Refugee kids as young as SIX are arriving in UK without parents sparking sex trafficking fears 4/54


Desperate refugee kids aged just six are arriving in Britain without their parents, a top official revealed on Wednesday.

The children flee to the UK without their parents as part of a wave of migrants heading for British shores, a committee of peers heard.

Kent County Council’s social care director Andrew Ireland said: “I’m often left to wonder (at) the number of countries that these young people have passed through, some of whom clearly are well under the age of 18.

“Some are clearly borderline, but many are not.

“How, not so much the immigration or nationality legislation, but straightforward child protection activity in some other countries allows that to happen so that they arrive in Dover or through the Channel Tunnel, some 13, 14, some as young as six recently.”

Mr Ireland admitted children so young travelling without their parents was “very exceptional.”

The council later confirmed a six-year-old child arrived among a group of unaccompanied asylum-seeking under-18s.
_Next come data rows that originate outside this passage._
Lemma create_shape calloc_ok hs size pp :
  MHD_create_post_processor calloc_ok hs size = Some (Some pp) ->
  pp_shape (size + 4) (encoding pp) pp /\ state pp = PP_Init /\ xbuf_pos pp = 0%nat /\ buffer_pos pp = 0%nat.
Proof.
  unfold MHD_create_post_processor. destruct (_ || _); [done|]. intros E.
  apply bind_Some in E as (enc & _ & E). destruct enc as [enc|]; [|done].
  apply bind_Some in E as (e & _ & E). destruct e as [[b bl]|]; [|done]. destruct calloc_ok; [|done].
  cbn [negb] in E. injection E as <-. pp_simpl. split; [|done]. constructor; pp_simpl; try done.
  rewrite length_replicate. lia.
Qed.
End Forms.

(** ** Theorems *)

(** C2: A url-encoded form reaches the application whole, however its body is
    cut into chunks (inside keys, values or escape sequences): creation,
    processing and destruction succeed without leaving any buffer, and the
    delivered pieces reassemble to exactly the fields of the form in order,
    each with its decoded key and its completely decoded value. *)
Theorem urlencoded_form_delivered `{Platform} calloc_ok alloc_ok stack_xbuf hs size pp fields chunks :
  MHD_create_post_processor calloc_ok hs size = Some (Some pp) ->
  has_prefix_caseless FORM_URLENCODED (encoding pp) = Some true ->
  length stack_xbuf = 513%nat -> fields ≠ [] -> Forall (field_wf (size + 4)) fields ->
  concat chunks = form_body fields ->
  ∃ pp' st st', feed alloc_ok stack_xbuf (Some pp) [] chunks = Some (pp', st, true)
    /\ MHD_destroy_post_processor log_data stack_xbuf pp' st = Some (st', true)
    /\ assembled st' = field <$> fields.
Proof.
  intros Hcr He Hx Hne Hwf Hbody. destruct (create_shape _ _ _ _ Hcr) as (Hsh & Hst & Hxp & Hbp).
  destruct (form_feed alloc_ok stack_xbuf (size + 4) (encoding pp) fields chunks pp []) as (pp' & st & Ef & Hpr);
    [done|done|done| |].
  { split; [done|]. destruct fields as [|[k v] fs]; [done|]. exists [], k, v, fs. split; [done|left].
    split_and!; [done|done|]. exists [], k. rewrite Hbody, Hbp. by split_and!. }
  destruct (form_end stack_xbuf Hx (size + 4) (encoding pp) fields Hwf pp' st Hpr) as (st' & Ed & Ha).
  by exists (Some pp'), st, st'.
Qed.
An NSPCC spokesman said: “This clearly highlights concerns about very young, unaccompanied children arriving in the UK who might be at risk of being trafficked or sexually exploited.

“Some of them may be fleeing war zones and persecution only to potentially fall prey to offenders waiting to exploit their vulnerability.

“This influx will undoubtedly be challenging for local authorities but as a society we cannot potentially allow child sexual exploitation to flourish on our shores.”

Town halls have a legal duty to care for under-18s who arrive in their area from abroad seeking international protection and Kent has seen a dramatic spike in the number in its care amid the international migration crisis.

Mr Ireland told the House of Lords EU Home Affairs Sub-Committee the council had seen a net increase of more than 500 under-18s in the last year, creating “enormous pressure” in providing accommodation and placements.

More than 800 unaccompanied asylum-seeking children are currently in Kent’s care, compared to approximately 350 at this time last year.